### About this task:
Please output the data below exactly as given, starting at its first line and stopping after the line that contains "idx <- index user_style styles ;;".
[[ Supplied data, beginning ]]
Definition styles : list string :=
  ["casual"; "formal"; "streetwear"; "business"; "sporty"; "elegant";
   "vintage"; "modern"].

Definition colors : list string :=
  ["black"; "white"; "blue"; "red"; "green"; "purple"; "brown"; "gray";
   "yellow"; "pink"].

Definition age_styles (user_age : Z) : list string :=
  if user_age <? 25 then ["casual"; "sporty"; "streetwear"; "modern"]
  else if user_age <? 35 then ["casual"; "business"; "modern"; "elegant"]
  else ["formal"; "business"; "elegant"; "vintage"].

Definition budget_styles (user_budget : float) : list string :=
  if (5000 <? user_budget)%float
  then ["formal"; "elegant"; "business"; "vintage"]
  else if (2000 <? user_budget)%float
  then ["business"; "modern"; "casual"; "elegant"]
  else ["casual"; "sporty"; "streetwear"].

(** The style and colour chosen at position [i] of the loop. *)
Definition variety (py : Interpreter) (user_style user_color : string)
  (user_age : Z) (user_budget : float) (i : Z) : result (string * string) :=
  if i =? 0 then
    (* First recommendation: exact match *)
    Ok (user_style, user_color)
  else if i =? 1 then
    (* Second: same style, different color *)
    idx <- index user_color colors ;;
    j <- imod (idx + 1) (len colors) ;;
    color <- getitem colors j ;;
    Ok (user_style, color)
  else if i =? 2 then
    (* Third: different style, same color *)
    idx <- index user_style styles ;;
    j <- imod (idx + 1) (len styles) ;;
    style <- getitem styles j ;;
    Ok (style, user_color)
  else
    (* Rest: smart variety based on age and budget *)
    let preferred_styles :=
      list_of_set py (age_styles user_age ++ budget_styles user_budget) in
    j <- imod i (len preferred_styles) ;;
    style <- getitem preferred_styles j ;;
    j <- imod (i * 2) (len colors) ;;
    color <- getitem colors j ;;
    Ok (style, color).
Lemma sync_rule_last (file_path0 repository0 category0 : string) (c_rule : RuleEntry)
    (rules rules' : list Rule) :
  sync_rule supported_languages rule_repositories file_path0 repository0 category0
    c_rule rules = (Returned, rules') →
  ∃ i r0 r',
    update_rule supported_languages c_rule r0 = (Returned, r')
    ∧ first_by_path file_path0 rules' = Some (i, r').
Proof.
  intros Hturn. apply sync_rule_shape in Hturn.
  destruct (first_by_path file_path0 rules) as [[i rule]|] eqn:Hfind.
  - destruct Hturn as (rule' & Hupd & ->). exists i, rule, rule'.
    split; [exact Hupd|]. apply (first_by_path_insert _ _ _ rule); [exact Hfind|].
    apply update_rule_static in Hupd as [(_ & _ & Hfp & _) _].
    apply first_by_path_Some in Hfind as (_ & Hp & _). congruence.
  - destruct Hturn as (rule' & Hupd & ->).
    exists (length rules),
      (new_rule rule_repositories file_path0 repository0 category0 c_rule rules), rule'.
    split; [exact Hupd|]. apply first_by_path_snoc; [exact Hfind|].
    apply update_rule_static in Hupd as [(_ & _ & Hfp & _) _]. exact Hfp.
Qed.

(** C2. Every turn of the loop over the rule entries looks the rule up by
    its file path: a rule found is updated in its place by the entry, with
    its identifier and file path; a rule is created, at the end of the
    table and with an identifier no rule has, only when no rule has the
    file path, and is then updated by the entry. So a run that starts from
    a clean session, whatever its outcome, leaves every rule of the store
    in its place with its identifier and file path, file paths that were
    unique stay unique, and a rule the run has added has the file path of a
    file of the run that has an entry, a file path and an identifier that
    no rule of the store had. A run that returns leaves, for every file
    that has an entry, a rule with the file path of the file, whose
    severity is the one of its CWE; and after the last entry of the last
    file, when the entry gives a CWE, the rule with the file path of the
    file has this CWE and its severity. *)
Theorem sync_db_keeps_rule_identity :
  (∀ file_path0 repository0 category0 c_rule (rules rules' : list Rule) o,
     sync_rule supported_languages rule_repositories file_path0 repository0 category0
       c_rule rules = (o, rules') →
     match first_by_path file_path0 rules with
     | Some (i, rule) =>
         ∃ rule', update_rule supported_languages c_rule rule = (o, rule')
                  ∧ rules' = <[i := rule']> rules
                  ∧ rule_id rule' = rule_id rule ∧ file_path rule' = file_path0
     | None =>
         ∃ rule', update_rule supported_languages c_rule
                    (new_rule rule_repositories file_path0 repository0 category0
                       c_rule rules) = (o, rule')
                  ∧ rules' = rules ++ [rule']
                  ∧ file_path rule' = file_path0 ∧ rule_id rule' ∉ rule_id <$> rules
     end)
  ∧ (∀ rules_filenames (db db' : RuleStore) o,
       sync_db supported_languages rule_repositories rules_filenames db = (o, db') →
       session db = committed db →
       ∀ rules', rules' = committed db' ∨ rules' = session db' →
         (∀ i r, committed db !! i = Some r →
                 ∃ r', rules' !! i = Some r'
                       ∧ rule_id r' = rule_id r ∧ file_path r' = file_path r)
         ∧ (NoDup (file_path <$> committed db) → NoDup (file_path <$> rules'))
         ∧ (∀ j r', rules' !! j = Some r' → (length (committed db) <= j)%nat →
                    file_path r' ∈ entry_paths rules_filenames
                    ∧ ∀ r, r ∈ committed db →
                           file_path r ≠ file_path r' ∧ rule_id r ≠ rule_id r'))
  ∧ (∀ rules_filenames (db db' : RuleStore),
       sync_db supported_languages rule_repositories rules_filenames db = (Returned, db') →
       ∀ p, p ∈ entry_paths rules_filenames →
            ∃ r', r' ∈ committed db' ∧ file_path r' = p
                  ∧ severity r' = Some (generate_severity (cwe r')))
  ∧ (∀ before c_filename entries c_rule md c (db db' : RuleStore),
       sync_db supported_languages rule_repositories
         (before ++ [(c_filename, Parsed (Some (entries ++ [c_rule])))]) db
       = (Returned, db') →
       entry_metadata c_rule = Some md → md_cwe md = Some c →
       ∃ i r', first_by_path (file_path_of c_filename) (committed db') = Some (i, r')
               ∧ cwe r' = Some c ∧ severity r' = Some (generate_severity (Some c))).
Proof.
  split; [|split; [|split]].
  - intros file_path0 repository0 category0 c_rule rules rules' o Hstep.
    apply sync_rule_shape in Hstep.
    destruct (first_by_path file_path0 rules) as [[i rule]|] eqn:Hfind.
    + destruct Hstep as (rule' & Hupd & ->). exists rule'.
      apply first_by_path_Some in Hfind as (_ & Hp & _).
      split; [exact Hupd|].
      apply update_rule_static in Hupd as [(H1 & _ & H3 & _) _].
      split; [reflexivity|]. split; [exact H1 | congruence].
    + destruct Hstep as (rule' & Hupd & ->). exists rule'.
      split; [exact Hupd|].
      apply update_rule_static in Hupd as [(H1 & _ & H3 & _) _]. simpl in H1, H3.
      split; [reflexivity|]. split; [exact H3|].
      intros Hin. apply list_elem_of_fmap in Hin as (r & Hr & Hin).
      apply fresh_id_above in Hin. lia.
  - intros rules_filenames db db' o Hrun Hclean rules' Hrules'.
    assert (Hok : store_ok db).
    { unfold store_ok. rewrite Hclean. apply keeps_refl. }
    destruct (sync_db_keeps _ _ _ _ Hrun Hok) as (Hc & Hs & _).
    destruct (sync_db_grows _ _ _ _ Hrun Hclean) as [Hgs Hgc].
    assert (Hk : keeps (committed db) rules').
    { destruct Hrules' as [-> | ->]; assumption. }
    assert (Hg : grows (entry_paths rules_filenames) (committed db) rules').
    { destruct Hrules' as [-> | ->]; assumption. }
    destruct Hk as (Hrows & Hpaths & _). split; [|split; [exact Hpaths | exact (proj2 Hg)]].
    intros i r Hl. destruct (Hrows i r Hl) as (r' & Hl' & (H1 & _ & H3 & _)).
    exists r'. auto.
  - intros rules_filenames db db' Hrun p Hp.
    destruct (sync_db_covered _ _ _ Hrun p Hp) as (i & r' & Hi & Hfp & Hsev).
    assert (Hne : rules_filenames ≠ []).
    { intros ->. apply elem_of_nil in Hp. contradiction. }
    rewrite (sync_db_returned_clean _ _ _ Hrun Hne) in Hi.
    exists r'. split; [exact (list_elem_of_lookup_2 _ _ _ Hi)|]. split; [exact Hfp | exact Hsev].
  - intros before c_filename entries c_rule md c db db' Hrun Hmd Hcwe.
    destruct (sync_db_split _ _ _ _ Hrun) as (db1 & _ & Hlast).
    simpl in Hlast.
    destruct (sync_rules supported_languages rule_repositories _ _ _
                (entries ++ [c_rule]) (session db1)) as [[|e] rules] eqn:Hrules;
      [|discriminate].
    injection Hlast as <-. simpl.
    destruct (sync_rules_split _ _ _ _ _ _ _ Hrules) as (rules1 & _ & Hentry).
    simpl in Hentry.
    destruct (sync_rule supported_languages rule_repositories _ _ _ c_rule rules1)
      as [[|e] rules2] eqn:Hturn; [|discriminate].
    injection Hentry as ->.
    destruct (sync_rule_last _ _ _ _ _ _ Hturn) as (i & r0 & r' & Hupd & Hfirst).
    exists i, r'. split; [exact Hfirst|]. exact (update_rule_cwe _ _ _ _ _ Hupd Hmd Hcwe).
Qed.
(** * kadi: commanded states and maneuver events

    A shallow embedding of [kadi/cmds/states.py] (the commanded-state
    interpreter) and of the telemetry events of [events/models.py] (the SIM
    detector, the event states, the MSID changes, dwell detection, maneuver
    attributes and maneuver events), with the properties of the
    specification, and further properties of the code, stated over it.

    Conventions of the embedding:
    - a Python [str] is a [string]; [<] on dates is the lexicographic
      order of [String.ltb], as Python compares the date strings;
    - a Python [float] is idealised as a rational [Q];
    - a raised exception is the [Raise] case of [result];
    - a [dict] whose iteration order is observed (a transition) is an
      association list in insertion order; the live state, a [dict] used as
      a map, is a [gmap]; a dwell, a [dict] over five fixed keys, is a
      record of optional fields;
    - a Python [set] is iterated in an order that the code does not fix: the
      order is a field of [Externals], constrained by [set_iter_spec];
    - the loop of [get_states_for_cmds] runs over a list that grows while it
      runs, so it takes fuel; [interp_loop_terminates] shows that some fuel
      is always enough;
    - the libraries outside the repository ([Chandra.Time], [Quaternion],
      [Chandra.Maneuver], [Ska.Sun], [Chandra.cmd_states]) are the fields
      of the record [Externals]; for the telemetry events, fetched MSIDs are
      inputs, and [DateTime], [np.searchsorted] and the maneuver templates
      are variables of a section. *)

From Stdlib Require Import String Ascii ZArith QArith Qround Lia Lqa Sorted.
From stdpp Require Import base list gmap strings pretty.

Local Open Scope string_scope.
Local Open Scope list_scope.

(** ** Python values, exceptions and containers *)

Inductive value : Type :=
  | VNone
  | VStr (s : string)
  | VInt (n : Z)
  | VFloat (x : Q).

#[global] Instance Q_eq_dec : EqDecision Q.
Proof. solve_decision. Defined.
#[global] Instance value_eq_dec : EqDecision value.
Proof. solve_decision. Defined.

Inductive exn : Type :=
  | ValueError (msg : string)
  | KeyError (key : string)
  | IndexError
  | ExternalError (origin : string).

Inductive result (A : Type) : Type :=
  | Ok (a : A)
  | Raise (e : exn).
Arguments Ok {A} a.
Arguments Raise {A} e.

#[global] Instance result_ret : MRet result := fun A a => Ok a.
#[global] Instance result_bind : MBind result := fun A B f m =>
  match m with
  | Ok a => f a
  | Raise e => Raise e
  end.

Definition is_Raise {A} (r : result A) : Prop := exists e, r = Raise e.

(** [==] of Python on the scalars that occur as state values. *)
Definition py_eqb (a b : value) : bool :=
  match a, b with
  | VNone, VNone => true
  | VStr s, VStr s' => String.eqb s s'
  | VInt n, VInt n' => Z.eqb n n'
  | VFloat x, VFloat x' => Qeq_bool x x'
  | VInt n, VFloat x | VFloat x, VInt n => Qeq_bool (inject_Z n) x
  | _, _ => false
  end.

Definition is_None (v : value) : bool :=
  match v with VNone => true | _ => false end.

(** [l[i]] for [0 <= i]. *)
Definition list_get {A} (l : list A) (i : nat) : result A :=
  match l !! i with
  | Some x => Ok x
  | None => Raise IndexError
  end.

(** [l[-1]] *)
Definition list_last {A} (l : list A) : result A :=
  match last l with
  | Some x => Ok x
  | None => Raise IndexError
  end.

(** [d[k]] on a [dict] used as a map. *)
Definition dict_get (d : gmap string value) (k : string) : result value :=
  match d !! k with
  | Some v => Ok v
  | None => Raise (KeyError k)
  end.

(** [d[k] = v] on a [dict] whose order is observed: an existing key keeps its
    place, a new key goes last. *)
Fixpoint assoc_set {V} (k : string) (v : V) (d : list (string * V)) : list (string * V) :=
  match d with
  | [] => [(k, v)]
  | (k', v') :: d' =>
      if String.eqb k k' then (k, v) :: d' else (k', v') :: assoc_set k v d'
  end.

Fixpoint assoc_get {V} (k : string) (d : list (string * V)) : option V :=
  match d with
  | [] => None
  | (k', v') :: d' => if String.eqb k k' then Some v' else assoc_get k d'
  end.

(** A [for] loop whose body may raise. *)
Fixpoint fold_result {A B} (body : B -> A -> result B) (l : list A) (acc : B) : result B :=
  match l with
  | [] => Ok acc
  | x :: l' => acc' ← body acc x; fold_result body l' acc'
  end.

(** A list comprehension whose element expression may raise. *)
Fixpoint map_result {A B} (f : A -> result B) (l : list A) : result (list B) :=
  match l with
  | [] => Ok []
  | x :: l' => y ← f x; ys ← map_result f l'; Ok (y :: ys)
  end.

(** [sorted(l, key=key)] and [l.sort(key=key)] on string keys: a stable sort. *)
Fixpoint insert_sorted {A} (key : A -> string) (x : A) (l : list A) : list A :=
  match l with
  | [] => [x]
  | y :: l' =>
      if String.leb (key x) (key y) then x :: y :: l' else y :: insert_sorted key x l'
  end.

Definition sort_by {A} (key : A -> string) (l : list A) : list A :=
  foldr (insert_sorted key) [] l.

Module States.

(** ** Transitions *)

(** A command row of the [cmds] table: the columns the transition classes
    read, and the parameters that [cmd[name]] falls back to. *)
Record Cmd : Type := mkCmd {
  cmd_date : string;
  cmd_type : string;
  cmd_tlmsid : string;
  cmd_idx : Z;
  cmd_params : list (string * value)
}.

(** The value of a transition entry: a scalar, or one of the dicts
    [{'func': f, ...}] that the interpreter calls.  [cls.add_transitions]
    is bound to the class that emitted it. *)
Inductive func : Type :=
  | update_pitch_func
  | ManeuverTransition_func (cmd : Cmd)
  | NormalSunTransition_func (cmd : Cmd).

Inductive tvalue : Type :=
  | Scalar (v : value)
  | Func (f : func).

(** A transition dict: its ['date'] entry and the other entries in insertion
    order. *)
Record Transition : Type := mkTransition {
  t_date : string;
  t_items : list (string * tvalue)
}.

(** The live state: a dict from state key to value. *)
Abbreviation State := (gmap string value).

(** ** The registry of transition classes *)

Definition QCS : list string := ["q1"; "q2"; "q3"; "q4"].

Definition MANVR_STATE_KEYS : list string :=
  QCS ++ map (fun qc => "targ_" +:+ qc) QCS ++ ["auto_npnt"; "pcad_mode"; "pitch"].

(** The classes that have a [transition_name], in the order of their
    definitions. *)
Inductive TransitionClass : Type :=
  | NMM_Transition
  | NPM_Transition
  | HETG_INSR_Transition
  | HETG_RETR_Transition
  | LETG_INSR_Transition
  | LETG_RETR_Transition
  | DitherEnableTransition
  | DitherDisableTransition
  | ObsidTransition
  | SimTscTransition
  | SimFocusTransition
  | AutoNPMEnableTransition
  | AutoNPMDisableTransition
  | TargQuatTransition
  | ManeuverTransition
  | NormalSunTransition
  | ACISTransition.

#[global] Instance TransitionClass_eq_dec : EqDecision TransitionClass.
Proof. solve_decision. Defined.

Definition class_definitions : list TransitionClass :=
  [NMM_Transition; NPM_Transition; HETG_INSR_Transition; HETG_RETR_Transition;
   LETG_INSR_Transition; LETG_RETR_Transition; DitherEnableTransition;
   DitherDisableTransition; ObsidTransition; SimTscTransition; SimFocusTransition;
   AutoNPMEnableTransition; AutoNPMDisableTransition; TargQuatTransition;
   ManeuverTransition; NormalSunTransition; ACISTransition].

Definition command_attributes (cls : TransitionClass) : list (string * string) :=
  match cls with
  | NMM_Transition => [("type", "COMMAND_SW"); ("tlmsid", "AONMMODE")]
  | NPM_Transition => [("type", "COMMAND_SW"); ("tlmsid", "AONPMODE")]
  | HETG_INSR_Transition => [("type", "COMMAND_SW"); ("tlmsid", "4OHETGIN")]
  | HETG_RETR_Transition => [("type", "COMMAND_SW"); ("tlmsid", "4OHETGRE")]
  | LETG_INSR_Transition => [("type", "COMMAND_SW"); ("tlmsid", "4OLETGIN")]
  | LETG_RETR_Transition => [("type", "COMMAND_SW"); ("tlmsid", "4OLETGRE")]
  | DitherEnableTransition => [("type", "COMMAND_SW"); ("tlmsid", "AOENDITH")]
  | DitherDisableTransition => [("type", "COMMAND_SW"); ("tlmsid", "AODSDITH")]
  | ObsidTransition => [("type", "MP_OBSID")]
  | SimTscTransition => [("type", "SIMTRANS")]
  | SimFocusTransition => [("type", "SIMFOCUS")]
  | AutoNPMEnableTransition => [("type", "COMMAND_SW"); ("tlmsid", "AONM2NPE")]
  | AutoNPMDisableTransition => [("type", "COMMAND_SW"); ("tlmsid", "AONM2NPD")]
  | TargQuatTransition => [("type", "MP_TARGQUAT")]
  | ManeuverTransition => [("type", "COMMAND_SW"); ("tlmsid", "AOMANUVR")]
  | NormalSunTransition => [("type", "COMMAND_SW"); ("tlmsid", "AONSMSAF")]
  | ACISTransition => [("type", "ACISPKT")]
  end.

Definition transition_name (cls : TransitionClass) : string :=
  match cls with
  | NMM_Transition | NPM_Transition => "pcad_mode"
  | HETG_INSR_Transition | HETG_RETR_Transition => "hetg"
  | LETG_INSR_Transition | LETG_RETR_Transition => "letg"
  | DitherEnableTransition | DitherDisableTransition => "dither"
  | ObsidTransition => "obsid"
  | SimTscTransition => "simpos"
  | SimFocusTransition => "simfa_pos"
  | AutoNPMEnableTransition | AutoNPMDisableTransition => "auto_npnt"
  | TargQuatTransition => "targ_quat"
  | ManeuverTransition => "maneuver"
  | NormalSunTransition => "normal_sun"
  | ACISTransition => "acis"
  end.

(** [transition_val] of the subclasses of [SingleFixedTransition] and
    [transition_param_key] of the subclasses of [ParamTransition]. *)
Definition transition_val (cls : TransitionClass) : string :=
  match cls with
  | NMM_Transition => "NMAN"
  | NPM_Transition => "NPNT"
  | HETG_INSR_Transition | LETG_INSR_Transition => "INSR"
  | HETG_RETR_Transition | LETG_RETR_Transition => "RETR"
  | DitherEnableTransition | AutoNPMEnableTransition => "ENAB"
  | DitherDisableTransition | AutoNPMDisableTransition => "DISA"
  | _ => ""
  end.

Definition transition_param_key (cls : TransitionClass) : string :=
  match cls with
  | ObsidTransition => "id"
  | SimTscTransition | SimFocusTransition => "pos"
  | _ => ""
  end.

(** [cls.state_keys]: the class attribute, or [[cls.transition_name]] that
    the metaclass gives a class without one. *)
Definition state_keys_of (cls : TransitionClass) : list string :=
  match cls with
  | NMM_Transition | NPM_Transition | AutoNPMEnableTransition
  | AutoNPMDisableTransition | TargQuatTransition | ManeuverTransition
  | NormalSunTransition => MANVR_STATE_KEYS
  | ACISTransition =>
      ["clocking"; "power_cmd"; "vid_board"; "fep_count"; "si_mode"; "ccd_count"]
  | _ => [transition_name cls]
  end.

(** [x in l] for a list of strings. *)
Definition str_in (x : string) (l : list string) : bool := bool_decide (x ∈ l).

(** [TransitionMeta.__new__], the part that registers one class in
    [STATE_KEYS] and [TRANSITIONS]. *)
Fixpoint registry_append (state_key : string) (cls : TransitionClass)
    (reg : list (string * list TransitionClass)) : list (string * list TransitionClass) :=
  match reg with
  | [] => [(state_key, [cls])]
  | (k, classes) :: reg' =>
      if String.eqb state_key k then (k, classes ++ [cls]) :: reg'
      else (k, classes) :: registry_append state_key cls reg'
  end.

Definition TransitionMeta_new
    (acc : list string * list (string * list TransitionClass)) (cls : TransitionClass)
    : list string * list (string * list TransitionClass) :=
  foldl (fun '(keys, reg) state_key =>
           ((if str_in state_key keys then keys else keys ++ [state_key]),
            registry_append state_key cls reg))
        acc (state_keys_of cls).

Definition STATE_KEYS : list string :=
  fst (foldl TransitionMeta_new ([], []) class_definitions).

Definition TRANSITIONS : list (string * list TransitionClass) :=
  snd (foldl TransitionMeta_new ([], []) class_definitions).

(** [unique(seq)]: the elements of [seq] in order, each at its first
    occurrence. *)
Fixpoint unique_from (seen : list string) (seq : list string) : list string :=
  match seq with
  | [] => []
  | x :: seq' =>
      if str_in x seen then unique_from seen seq' else x :: unique_from (x :: seen) seq'
  end.

Definition unique (seq : list string) : list string := unique_from [] seq.

(** ** Inserting into the live transition list *)

(** The [for ii in range(idx + 1, len(transitions))] loop of [add_transition]
    over the part of the list after the cursor: insert before the first later
    date, [else] append. *)
Fixpoint insert_after (transition : Transition) (rest : list Transition) : list Transition :=
  match rest with
  | [] => [transition]
  | x :: rest' =>
      if String.ltb (t_date transition) (t_date x) then transition :: x :: rest'
      else x :: insert_after transition rest'
  end.

Definition add_transition (transitions : list Transition) (idx : nat)
    (transition : Transition) : result (list Transition) :=
  let date := t_date transition in
  cur ← list_get transitions idx;
  if String.ltb date (t_date cur)
  then Raise (ValueError "cannot insert transition prior to current command")
  else Ok (take (S idx) transitions ++ insert_after transition (drop (S idx) transitions)).

(** The transition list in non-decreasing date order. *)
Definition date_le (a b : Transition) : Prop := String.leb (t_date a) (t_date b) = true.
Definition date_sorted (l : list Transition) : Prop :=
  forall i j x y, (i < j)%nat -> l !! i = Some x -> l !! j = Some y -> date_le x y.

(** Whether a transition holds a function to call. *)
Definition has_func (t : Transition) : bool :=
  existsb (fun '(_, v) => match v with Func _ => true | Scalar _ => false end) (t_items t).

(** The number of transitions of a list that hold a function to call. *)
Definition nfunc (l : list Transition) : nat := length (List.filter has_func l).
[[ Supplied data, end ]]
### Final answer:
Definition styles : list string :=
  ["casual"; "formal"; "streetwear"; "business"; "sporty"; "elegant";
   "vintage"; "modern"].

Definition colors : list string :=
  ["black"; "white"; "blue"; "red"; "green"; "purple"; "brown"; "gray";
   "yellow"; "pink"].

Definition age_styles (user_age : Z) : list string :=
  if user_age <? 25 then ["casual"; "sporty"; "streetwear"; "modern"]
  else if user_age <? 35 then ["casual"; "business"; "modern"; "elegant"]
  else ["formal"; "business"; "elegant"; "vintage"].

Definition budget_styles (user_budget : float) : list string :=
  if (5000 <? user_budget)%float
  then ["formal"; "elegant"; "business"; "vintage"]
  else if (2000 <? user_budget)%float
  then ["business"; "modern"; "casual"; "elegant"]
  else ["casual"; "sporty"; "streetwear"].

(** The style and colour chosen at position [i] of the loop. *)
Definition variety (py : Interpreter) (user_style user_color : string)
  (user_age : Z) (user_budget : float) (i : Z) : result (string * string) :=
  if i =? 0 then
    (* First recommendation: exact match *)
    Ok (user_style, user_color)
  else if i =? 1 then
    (* Second: same style, different color *)
    idx <- index user_color colors ;;
    j <- imod (idx + 1) (len colors) ;;
    color <- getitem colors j ;;
    Ok (user_style, color)
  else if i =? 2 then
    (* Third: different style, same color *)
    idx <- index user_style styles ;;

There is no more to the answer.